# [Prompt]
The lines below starting at the line containing "(** Broad phase" and ending at the line containing "Definition strideY (g" are to be repeated exactly, with both ends kept and nothing else added.

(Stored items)
(** * Skybridge path worker: a shallow embedding and its checked properties

    The development embeds the background path-generation worker of
    [BioluminescenceScene.ts] (the part after the scene class: message
    types, [selectPair], [buildPaths] with its nested helpers, and
    [ctx.onmessage]).

    Conventions of the embedding:
    - integer quantities (node indices, counts, stamps, usage counters)
      are [Z]; the typed arrays that hold them are lists read and written
      through [geti]/[seti], which reproduce the out-of-range behaviour of
      JavaScript typed arrays (a read yields [undefined], a write is
      dropped);
    - finite JavaScript numbers are exact rationals [Q]; scores that may be
      infinite or [NaN] are [num]; the rounding of doubles is not
      modelled, the rounding of a number stored into a [Float32Array]
      cell is ([fround], [toFloat32]);
    - the floating-point geometry of the collision oracle, [Math.sqrt],
      [Math.random] and the engine's error text are fields of the class
      [Platform];
    - loops are structural recursions on a fuel argument; every fuel is
      computed from the loop's own bound, and is shown not to run out
      ([placementLoop_stops] for the placement loop, [siftUp_fuel] and
      [siftDown_fuel] for the heap, [searchLoop_fuel] and [aStar_fuel]
      for the search on lattices whose counts are not negative). *)

From Stdlib Require Import ZArith QArith Qabs Qround Qpower List Bool Lia String.
From stdpp Require Import base list.
Import ListNotations.
Open Scope Z_scope.

(** ** JavaScript values *)

(** A score held in a [Float32Array] cell or computed from one. *)
Inductive num : Type :=
| Fin (q : Q)
| PosInf
| NegInf
| NaN.

Definition Qltb (a b : Q) : bool := negb (Qle_bool b a).
Definition Qabs' (a : Q) : Q := if Qle_bool 0 a then a else (- a)%Q.

(** [x + c] for a finite [c]. *)
Definition num_add (x : num) (c : Q) : num :=
  match x with
  | Fin q => Fin (q + c)
  | PosInf => PosInf
  | NegInf => NegInf
  | NaN => NaN
  end.

(** [x < y]; every comparison with [NaN] is false. *)
Definition num_lt (x y : num) : bool :=
  match x, y with
  | Fin a, Fin b => Qltb a b
  | Fin _, PosInf => true
  | NegInf, Fin _ => true
  | NegInf, PosInf => true
  | _, _ => false
  end.

(** [x <= y]. *)
Definition num_le (x y : num) : bool :=
  match x, y with
  | Fin a, Fin b => Qle_bool a b
  | Fin _, PosInf => true
  | PosInf, PosInf => true
  | NegInf, Fin _ => true
  | NegInf, PosInf => true
  | NegInf, NegInf => true
  | _, _ => false
  end.

(** [x >= y]. *)
Definition num_ge (x y : num) : bool := num_le y x.

(** *** [Float32Array] cells *)

(** The exponent [e] of the binade of a positive number [a]:
    [2 ^ e <= a < 2 ^ (e + 1)]. *)
Definition binade (a : Q) : Z :=
  let e := Z.log2 (Qnum a) - Z.log2 (Zpos (Qden a)) in
  if Qle_bool (2 ^ e) a then e else e - 1.

(** Rounding to the nearest integer, a half to the even neighbour. *)
Definition roundEven (q : Q) : Z :=
  let f := Qfloor q in
  match (q - inject_Z f ?= 1 # 2)%Q with
  | Lt => f
  | Gt => f + 1
  | Eq => if Z.even f then f else f + 1
  end.

(** The spacing of the float32 numbers around a non-negative number:
    24 significant bits from [2 ^ -126] upwards, [2 ^ -149] below. *)
Definition float32Ulp (a : Q) : Q := 2 ^ (Z.max (binade a) (-126) - 23).

(** The float32 number nearest to a non-negative number, a tie going to
    the even significand; the exponent is not bounded above. *)
Definition roundMagnitude (a : Q) : Q :=
  (inject_Z (roundEven (a / float32Ulp a)) * float32Ulp a)%Q.

(** [Math.fround] on a number within the float32 range: the float32
    number that a [Float32Array] cell holds once the number is stored
    into it. *)
Definition fround (q : Q) : Q :=
  Qred (if Qle_bool 0 q then roundMagnitude q else - roundMagnitude (- q))%Q.

(** From [2 ^ 128] on, the rounded number has left the float32 range. *)
Definition float32Limit : Q := 2 ^ 128.

(** The value of a [Float32Array] cell after [x] is stored into it. *)
Definition toFloat32 (x : num) : num :=
  match x with
  | Fin q =>
      let r := fround q in
      if Qle_bool float32Limit r then PosInf
      else if Qle_bool r (- float32Limit) then NegInf
      else Fin r
  | other => other
  end.

(** Typed-array read: [None] is JavaScript's [undefined]. *)
Definition geti {A : Type} (l : list A) (i : Z) : option A :=
  if i <? 0 then None else l !! Z.to_nat i.

(** Typed-array write: dropped when the index is out of range. *)
Definition seti {A : Type} (l : list A) (i : Z) (v : A) : list A :=
  if i <? 0 then l else <[Z.to_nat i := v]> l.

(** Reading a cell and storing it into an [Int32Array] turns [undefined]
    into [0]; into a [Float32Array] it becomes [NaN]. *)
Definition getInt (l : list Z) (i : Z) : Z := default 0 (geti l i).
Definition getNum (l : list num) (i : Z) : num := default NaN (geti l i).

(** [array[i] === v], [array[i] !== v] and [array[i] >= v]. *)
Definition cellIs (l : list Z) (i v : Z) : bool :=
  match geti l i with Some x => x =? v | None => false end.
Definition cellIsNot (l : list Z) (i v : Z) : bool := negb (cellIs l i v).
Definition cellGe (l : list Z) (i v : Z) : bool :=
  match geti l i with Some x => v <=? x | None => false end.

(** [Math.round] rounds halves towards plus infinity. *)
Definition Math_round (x : Q) : Z := Qfloor (x + (1 # 2)).
Definition Math_floor (x : Q) : Z := Qfloor x.

(** ** Messages *)

Record WorkerGrid : Type := {
  countX : Z;
  countY : Z;
  countZ : Z;
  startX : Q;
  startY : Q;
  startZ : Q;
  voxelSizeXZ : Q;
  voxelHeight : Q;
  basePlatformHeight : Q;
  xEdgesOpen : bool;
  zEdgesOpen : bool;
  twoSided : bool;
  gridX : Z;
  gridZ : Z;
  gridStartX : Q;
  gridStartZ : Q;
  step : Q;
  instanceCount : Z;
  (** Block C of the packed parameters, four numbers per instance; the
      fourth is the direction sign.  Blocks A and B and the height, taper
      and padding ranges only feed the frustum geometry ([frustumsHit]). *)
  paramC : list Q
}.

Record BuildMessage : Type := {
  msg_id : Z;
  grid : WorkerGrid;
  maxPaths : Z;
  maxTries : Z;
  maxPathsPerVertex : Q
}.

Inductive InboundMessage : Type :=
| Build (message : BuildMessage)
| Cancel (cancel_id : Z).

Inductive DebugStage : Type := StageStart | StageValid | StagePath | StageDone.

Inductive DetailValue : Type :=
| DNum (z : Z)
| DBool (b : bool).

Inductive OutboundMessage : Type :=
| PathMessage (pid : Z) (path : list Z)
| DoneMessage (did placed validCount : Z) (boundaryFlags : list Z)
| ErrorMessage (eid : Z) (text : string)
| DebugMessage (gid : Z) (stage : DebugStage) (detail : list (string * DetailValue)).

Inductive PathResult : Type :=
| Found (path : list Z)
| Failed
| Cancelled.

(** ** The platform: what the embedding does not compute *)

Class Platform : Type := {
  (** [Math.sqrt] on the finite non-negative numbers it is applied to. *)
  Math_sqrt : Q -> Q;
  (** The value returned by the [n]-th call of [Math.random]. *)
  Math_random : nat -> Q;
  Math_random_range : forall n, (0 <= Math_random n)%Q /\ (Math_random n < 1)%Q;
  (** Broad phase of [segmentHitsBuildings]: the instance indices
      [baseInstance + i] visited by the row and column loops for the
      segment from one node to another, in visiting order. *)
  candidateInstances : WorkerGrid -> Z -> Z -> list Z;
  (** The platform, pedestal and tower tests of [segmentHitsInstance] for
      an instance that is present. *)
  frustumsHit : WorkerGrid -> Z -> Z -> Z -> bool;
  (** Message of the RangeError raised by a typed-array constructor. *)
  rangeErrorMessage : Z -> string
}.

Section Model.
Context `{Platform}.

(** ** Values derived at the start of [buildPaths] *)

(** [Math.min(0xffff, Math.max(1, Math.round(message.maxPathsPerVertex)))]. *)
Definition usageCap (message : BuildMessage) : Z :=
  Z.min 65535 (Z.max 1 (Math_round (maxPathsPerVertex message))).

Definition vertexCountX (g : WorkerGrid) : Z := countX g + 1.
Definition vertexCountY (g : WorkerGrid) : Z := countY g + 1.
Definition vertexCountZ (g : WorkerGrid) : Z := countZ g + 1.
Definition totalVertices (g : WorkerGrid) : Z :=
  vertexCountX g * vertexCountY g * vertexCountZ g.
Definition maxVertexX (g : WorkerGrid) : Z := vertexCountX g - 1.
Definition maxVertexZ (g : WorkerGrid) : Z := vertexCountZ g - 1.
Definition baseVertexCount (g : WorkerGrid) : Z := totalVertices g.
Definition useHoleCenters (g : WorkerGrid) : bool :=
  Qltb (Qabs' (voxelSizeXZ g - step g)) (1 # 1000000).
Definition cellCount (g : WorkerGrid) : Z := gridX g * gridZ g.
Definition holeCenterBaseIndex (g : WorkerGrid) : Z := baseVertexCount g.
Definition strideY (g : WorkerGrid) : Z := vertexCountX g.
Definition strideZ (g : WorkerGrid) : Z := vertexCountX g * vertexCountY g.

# [Exercise output]
  (** Broad phase of [segmentHitsBuildings]: the instance indices
      [baseInstance + i] visited by the row and column loops for the
      segment from one node to another, in visiting order. *)
  candidateInstances : WorkerGrid -> Z -> Z -> list Z;
  (** The platform, pedestal and tower tests of [segmentHitsInstance] for
      an instance that is present. *)
  frustumsHit : WorkerGrid -> Z -> Z -> Z -> bool;
  (** Message of the RangeError raised by a typed-array constructor. *)
  rangeErrorMessage : Z -> string
}.

Section Model.
Context `{Platform}.

(** ** Values derived at the start of [buildPaths] *)

(** [Math.min(0xffff, Math.max(1, Math.round(message.maxPathsPerVertex)))]. *)
Definition usageCap (message : BuildMessage) : Z :=
  Z.min 65535 (Z.max 1 (Math_round (maxPathsPerVertex message))).

Definition vertexCountX (g : WorkerGrid) : Z := countX g + 1.
Definition vertexCountY (g : WorkerGrid) : Z := countY g + 1.
Definition vertexCountZ (g : WorkerGrid) : Z := countZ g + 1.
Definition totalVertices (g : WorkerGrid) : Z :=
  vertexCountX g * vertexCountY g * vertexCountZ g.
Definition maxVertexX (g : WorkerGrid) : Z := vertexCountX g - 1.
Definition maxVertexZ (g : WorkerGrid) : Z := vertexCountZ g - 1.
Definition baseVertexCount (g : WorkerGrid) : Z := totalVertices g.
Definition useHoleCenters (g : WorkerGrid) : bool :=
  Qltb (Qabs' (voxelSizeXZ g - step g)) (1 # 1000000).
Definition cellCount (g : WorkerGrid) : Z := gridX g * gridZ g.
Definition holeCenterBaseIndex (g : WorkerGrid) : Z := baseVertexCount g.
Definition strideY (g : WorkerGrid) : Z := vertexCountX g.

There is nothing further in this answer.